(* ===== verification/SecondaryIndex.v ===== *)
(** * Secondary indexes: [engine/secondary_index.go]

    The inverted index of one field: buckets of ids by value text, the reverse
    map, the duplicate markers, and the ordered view that serves range queries
    while the field is homogeneous.  Persistence to sidx files is not modelled. *)
From Stdlib Require Import Ascii Lia ZArith.
From stdpp Require Import prelude gmap strings sorting.
From S2P Require Import Prelude GoNum Json Value Filter GoTime Store Wire Codec Segment Index.

Definition KeyField : string := "_key".

Inductive indexKind : Type := indexEmpty | indexNumeric | indexString | indexMixed.

#[global] Instance indexKind_eq_dec : EqDecision indexKind.
Proof. solve_decision. Defined.

Record orderedKey : Type := MkOK { ok_key : string; ok_val : value }.

#[global] Instance orderedKey_inhabited : Inhabited orderedKey := populate (MkOK "" VNull).

Record SecondaryIndex : Type := MkSidx {
  field : string;
  unique : bool;
  buckets : gmap string (gset Z);
  reverse : gmap Z string;
  dups : gset string;
  kind : indexKind;
  sorted : list orderedKey
}.

Definition toIndexKey (v : value) : string := s_of_b (fmt_v v).

Definition valKind (v : value) : indexKind * value :=
  match v with
  | VNum f => (indexNumeric, VNum f)
  | VStr s => (indexString, VStr s)
  | _ => (indexString, VStr (toIndexKey v))
  end.

Definition mergeKind (cur next : indexKind) : indexKind :=
  if decide (cur = indexEmpty) then next
  else if decide (cur = next) then cur
  else indexMixed.

Definition valForKind (k : indexKind) (key : string) : value :=
  match k with
  | indexNumeric => VNum (default (MkF false [] 0) (parse_float (b_of_s key)))
  | _ => VStr key
  end.

Definition newSecondaryIndex (f : string) (u : bool) : SecondaryIndex :=
  MkSidx f u ∅ ∅ ∅ indexEmpty [].

(** The reserved key index holds only strings. *)
Definition accepts (s : SecondaryIndex) (v : value) : bool :=
  if decide (field s = KeyField) then match v with VStr _ => true | _ => false end else true.

Definition bucket (s : SecondaryIndex) (key : string) : gset Z := default ∅ (buckets s !! key).

Definition with_dups (s : SecondaryIndex) (d : gset string) : SecondaryIndex :=
  MkSidx (field s) (unique s) (buckets s) (reverse s) d (kind s) (sorted s).
Definition with_sorted (s : SecondaryIndex) (l : list orderedKey) : SecondaryIndex :=
  MkSidx (field s) (unique s) (buckets s) (reverse s) (dups s) (kind s) l.
Definition with_maps (s : SecondaryIndex) (b : gmap string (gset Z)) (r : gmap Z string) : SecondaryIndex :=
  MkSidx (field s) (unique s) b r (dups s) (kind s) (sorted s).

Definition noteLocked (s : SecondaryIndex) (key : string) : SecondaryIndex :=
  if 1 <? base.size (bucket s key) then with_dups s ({[key]} ∪ dups s)
  else with_dups s (dups s ∖ {[key]}).

(** ** The ordered view *)

Definition orderLessKey (a b : orderedKey) : bool :=
  match Compare (ok_val a) (ok_val b) with
  | Lt => true
  | Gt => false
  | Eq => str_ltb (ok_key a) (ok_key b)
  end.

Definition searchSorted (s : SecondaryIndex) (target : orderedKey) : nat :=
  search_list (sorted s) (λ k, negb (orderLessKey k target)).

Definition key_at (l : list orderedKey) (i : nat) (key : string) : bool :=
  match l !! i with Some k => bool_decide (ok_key k = key) | None => false end.

Definition orderedInsert (s : SecondaryIndex) (key : string) (v : value) : SecondaryIndex :=
  if decide (kind s = indexMixed) then s
  else
    let ok := MkOK key v in
    let i := searchSorted s ok in
    if key_at (sorted s) i key then s
    else with_sorted s (take i (sorted s) ++ ok :: drop i (sorted s)).

Definition orderedRemove (s : SecondaryIndex) (key : string) : SecondaryIndex :=
  if decide (kind s = indexMixed) then s
  else
    let i := searchSorted s (MkOK key (valForKind (kind s) key)) in
    if key_at (sorted s) i key
    then with_sorted s (take i (sorted s) ++ drop (S i) (sorted s)) else s.

Definition observe (s : SecondaryIndex) (v : value) : SecondaryIndex :=
  let k := mergeKind (kind s) (valKind v).1 in
  MkSidx (field s) (unique s) (buckets s) (reverse s) (dups s) k
    (if decide (k = indexMixed) then [] else sorted s).

(** ** Mutation *)

(** The shared tail of [add] and [update]: [id] joins the bucket of [v]. *)
Definition put (s : SecondaryIndex) (v : value) (id : Z) : SecondaryIndex :=
  let key := toIndexKey v in
  let newBucket := bool_decide (buckets s !! key = None) in
  let s := with_maps s (<[key := {[id]} ∪ bucket s key]> (buckets s)) (<[id := key]> (reverse s)) in
  let s := observe s v in
  let s := if newBucket then orderedInsert s key (valKind v).2 else s in
  noteLocked s key.

Definition add (s : SecondaryIndex) (v : value) (id : Z) : SecondaryIndex :=
  if accepts s v then put s v id else s.

(** The shared head of [remove] and [update]: [id] leaves the bucket [key]. *)
Definition leave (s : SecondaryIndex) (key : string) (id : Z) : SecondaryIndex :=
  let b := bucket s key ∖ {[id]} in
  let s :=
    if decide (b = ∅) then orderedRemove (with_maps s (delete key (buckets s)) (reverse s)) key
    else with_maps s (<[key := b]> (buckets s)) (reverse s) in
  noteLocked s key.

Definition remove (s : SecondaryIndex) (id : Z) : SecondaryIndex :=
  match reverse s !! id with
  | None => s
  | Some key =>
      let s := leave s key id in
      with_maps s (buckets s) (delete id (reverse s))
  end.

Definition update (s : SecondaryIndex) (id : Z) (v : value) : SecondaryIndex :=
  if accepts s v then
    put (match reverse s !! id with Some key => leave s key id | None => s end) v id
  else remove s id.

(** ** Queries *)

(** The order of a Go map's keys is unspecified; [elements] picks one. *)
Definition Lookup (s : SecondaryIndex) (v : string) : list Z := elements (bucket s v).

Definition range_lookup (s : SecondaryIndex) (op : FilterOp) (q : value) (k : indexKind)
    : option (list Z) :=
  let '(qk, qv) := valKind q in
  if decide (qk = k) then
    let l := sorted s in
    let gt := search_list l (λ e, match Compare (ok_val e) qv with Gt => true | _ => false end) in
    let ge := search_list l (λ e, match Compare (ok_val e) qv with Lt => false | _ => true end) in
    match (match op with
           | OpGt => Some (drop gt l)
           | OpGte => Some (drop ge l)
           | OpLt => Some (take ge l)
           | OpLte => Some (take gt l)
           | _ => None
           end) with
    | None => None
    | Some slice => Some (concat (map (λ e, elements (bucket s (ok_key e))) slice))
    end
  else None.

Definition LookupRange (s : SecondaryIndex) (op : FilterOp) (q : value) : option (list Z) :=
  match kind s with
  | indexEmpty => Some []
  | indexMixed => None
  | k => range_lookup s op q k
  end.

Definition min_key (d : gset string) : string :=
  match ssort str_ltb (elements d) with [] => "" | k :: _ => k end.

Definition firstDuplicate (s : SecondaryIndex) (maxIDs : nat) : option (string * list Z) :=
  if decide (dups s = ∅) then None
  else
    let first := min_key (dups s) in
    Some (first, take maxIDs (ssort Z.ltb (elements (bucket s first)))).

(** ** Rebuild and replay *)

Definition dupsOf (b : gmap string (gset Z)) : gset string :=
  dom (filter (λ kv, 1 < base.size kv.2) b).

Definition buildSorted (b : gmap string (gset Z)) (k : indexKind) : list orderedKey :=
  match k with
  | indexMixed | indexEmpty => []
  | _ => ssort orderLessKey (map (λ key, MkOK key (valForKind k key)) (elements (dom b)))
  end.

(** [scanEntries] without tolerance: the visible entries of a segment. *)
Definition scanEntries (seg : Segment) (ds : option decisions) : res seg_err (list Entry) :=
  let '(l, err) := ScanStampedFromOffset seg 0 in
  match err with
  | Some e => Err e
  | None => Ok (map (λ x, x.2.1) (filter (λ x, entryVisible x.2.2 ds = true) l))
  end.

(** The last data of each id; [None] for a deleted one. *)
Definition latest_step (m : gmap Z (option vdata)) (e : Entry) : gmap Z (option vdata) :=
  if decide (Op e = OpInsert ∨ Op e = OpUpdate) then <[ID e := Some (default ∅ (Data e))]> m
  else if decide (Op e = OpDelete) then <[ID e := None]> m
  else m.

Fixpoint latest_loop (m : gmap Z (option vdata)) (segs : list Segment) (ds : option decisions)
    : res seg_err (gmap Z (option vdata)) :=
  match segs with
  | [] => Ok m
  | seg :: segs' =>
      let* l := scanEntries seg ds in
      latest_loop (foldl latest_step m l) segs' ds
  end.
(* ===== verification/CollInv.v ===== *)
(** * The collection invariant

    What the segments, the primary index and the counters of a collection say
    to each other, the records a log of entries stands for, and the rules by
    which the steps of an operation keep them in line, for every outcome of the
    file calls. *)
From Stdlib Require Import Ascii Lia ZArith.
From stdpp Require Import prelude gmap strings sorting.
From S2P Require Import Prelude GoNum Json Value Filter GoTime Store Wire Codec Segment Index SecondaryIndex Collection Keyed.

(** ** The records of a log *)

(** An entry as it reads back, with the stamp of its transaction. *)
Definition line : Type := Entry * option TxStamp.

(** A record: the entry that holds it and its revision. *)
Definition rec_step (ds : option decisions) (m : gmap Z (Entry * Z)) (x : line) : gmap Z (Entry * Z) :=
  let e := x.1 in
  if entryVisible x.2 ds then
    if decide (Op e = OpInsert ∨ Op e = OpUpdate) then
      let rev := u64 (match m !! ID e with Some r => r.2 | None => 0 end + 1) in
      <[ID e := (e, if (rev <? Rev e)%Z then Rev e else rev)]> m
    else if decide (Op e = OpDelete) then delete (ID e) m
    else m
  else m.

Definition records (ds : option decisions) (L : list line) : gmap Z (Entry * Z) :=
  foldl (rec_step ds) ∅ L.

Lemma records_snoc ds L x : records ds (L ++ [x]) = rec_step ds (records ds L) x.
Proof. unfold records. by rewrite foldl_app. Qed.
(** The record expires at 4; the clock reads 5 and then 3. *)
Lemma hidden_stays_hidden_witness :
  ∃ st1 cm st2 st3 r, InsertWithExpiry sample_data (Some 4%Z) (sample_st [] [1; 2; 3; 5; 3]%Z) = (st1, Ok cm) ∧
    Get_ 1 st1 = (st2, Err ErrNotFound) ∧ Get_ 1 st2 = (st3, r) ∧ r = Err ErrNotFound.
Proof.
  destruct (InsertWithExpiry sample_data (Some 4%Z) (sample_st [] [1; 2; 3; 5; 3]%Z)) as [st1 r1] eqn:E.
  set (run := InsertWithExpiry sample_data (Some 4%Z) (sample_st [] [1; 2; 3; 5; 3]%Z)) in E.
  assert (Hf : fenced (coll run.1) = None) by (vm_compute; reflexivity).
  assert (Hid : (cm_id <$> res_value run.2) = Some 1%Z) by (vm_compute; reflexivity).
  assert (Hr2 : (Get_ 1 run.1).2 = Err ErrNotFound) by (vm_compute; reflexivity).
  rewrite E in Hf, Hid, Hr2. cbn [fst snd] in Hf, Hid, Hr2. unfold run in E.
  destruct r1 as [cm|]; [|discriminate Hid]. destruct (Get_ 1 st1) as [st2 r2] eqn:E2.
  cbn [snd] in Hr2. subst r2. destruct (Get_ 1 st2) as [st3 r3] eqn:E3.
  assert (Hw : world (sample_st [] [1; 2; 3; 5; 3]%Z))
    by (split; simpl; unfold two63; [lia|]; repeat (constructor; [lia|]); constructor).
  assert (Hok : wop_ok (WInsert sample_data (Some 4%Z)))
    by (split; [exact sample_good|split; apply Z.leb_le || apply Z.ltb_lt; reflexivity]).
  destruct (wp_run _ _ _ _ _ (wrun_spec _ [] (WInsert sample_data (Some 4%Z)) Hw sample_cinv sample_room sample_enc Hok) E) as (Hw1 & [_ (_ & e & _ & Hc1 & _)] & _).
  exists st1, cm, st2, st3, r3. split_and!; [reflexivity|exact E2|exact E3|].
  exact (hidden_stays_hidden st1 _ 1 st2 st3 r3 Hw1 Hc1 Hf E2 E3).
Defined.

Lemma rebuild_agrees_witness :
  ∃ idx, Rebuild newIndex [active sample_coll] None = Ok idx ∧ entries idx = ∅.
Proof.
  destruct (rebuild_agrees sample_coll [] [active sample_coll] sample_cinv eq_refl
    ltac:(by vm_compute) ltac:(reflexivity)) as (idx & H1 & H2 & _).
  exists idx. split; [exact H1|]. by apply H2.
Defined.

Lemma fenced_refuses_witness :
  ∃ st' e, wrun (WDelete 1) (MkSt (set_fenced sample_coll (Some "seal")) [] []) = (st', Err e) ∧
    frame (set_fenced sample_coll (Some "seal")) (coll st').
Proof.
  set (st := MkSt (set_fenced sample_coll (Some "seal")) [] []).
  destruct (wrun (WDelete 1) st) as [st' r] eqn:E.
  destruct (fenced_refuses st [] (WDelete 1) 1) as [H _].
  - split; simpl; unfold two63; [lia|constructor].
  - apply cinv_fence, sample_cinv.
  - apply sample_room.
  - by eexists.
  - destruct (H st' r E) as [F (e & -> & _)]. by exists st', e.
Defined.

Lemma quota_respected_witness :
  ∃ st1 cm, InsertWithExpiry sample_data None (sample_st [] [5; 3]%Z) = (st1, Ok cm) ∧
    (Z.of_nat (Len (index (coll st1))) ≤ MaxRecords (cfg (coll st1)))%Z.
Proof.
  destruct (InsertWithExpiry sample_data None (sample_st [] [5; 3]%Z)) as [st1 r1] eqn:E.
  assert (Hf : fenced (coll (InsertWithExpiry sample_data None (sample_st [] [5; 3]%Z)).1) = None) by (vm_compute; reflexivity).
  assert (Hok : is_ok (InsertWithExpiry sample_data None (sample_st [] [5; 3]%Z)).2 = true) by (vm_compute; reflexivity).
  rewrite E in Hf, Hok. cbn [fst snd] in Hf, Hok.
  destruct r1 as [cm|]; [|discriminate Hok]. exists st1, cm. split; [reflexivity|].
  apply (quota_respected _ [] sample_data None st1 cm (sample_world _) sample_cinv sample_room sample_enc
    sample_good I ltac:(by vm_compute) ltac:(by vm_compute) E Hf).
Defined.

EXERCISE BRIEF: Look above for the line holding "Gt => false", then set down exactly that line and every line after it up to and including the line holding "Definition observe (s", with nothing else.

TASK RESPONSE:
  | Gt => false
  | Eq => str_ltb (ok_key a) (ok_key b)
  end.

Definition searchSorted (s : SecondaryIndex) (target : orderedKey) : nat :=
  search_list (sorted s) (λ k, negb (orderLessKey k target)).

Definition key_at (l : list orderedKey) (i : nat) (key : string) : bool :=
  match l !! i with Some k => bool_decide (ok_key k = key) | None => false end.

Definition orderedInsert (s : SecondaryIndex) (key : string) (v : value) : SecondaryIndex :=
  if decide (kind s = indexMixed) then s
  else
    let ok := MkOK key v in
    let i := searchSorted s ok in
    if key_at (sorted s) i key then s
    else with_sorted s (take i (sorted s) ++ ok :: drop i (sorted s)).

Definition orderedRemove (s : SecondaryIndex) (key : string) : SecondaryIndex :=
  if decide (kind s = indexMixed) then s
  else
    let i := searchSorted s (MkOK key (valForKind (kind s) key)) in
    if key_at (sorted s) i key
    then with_sorted s (take i (sorted s) ++ drop (S i) (sorted s)) else s.

Definition observe (s : SecondaryIndex) (v : value) : SecondaryIndex :=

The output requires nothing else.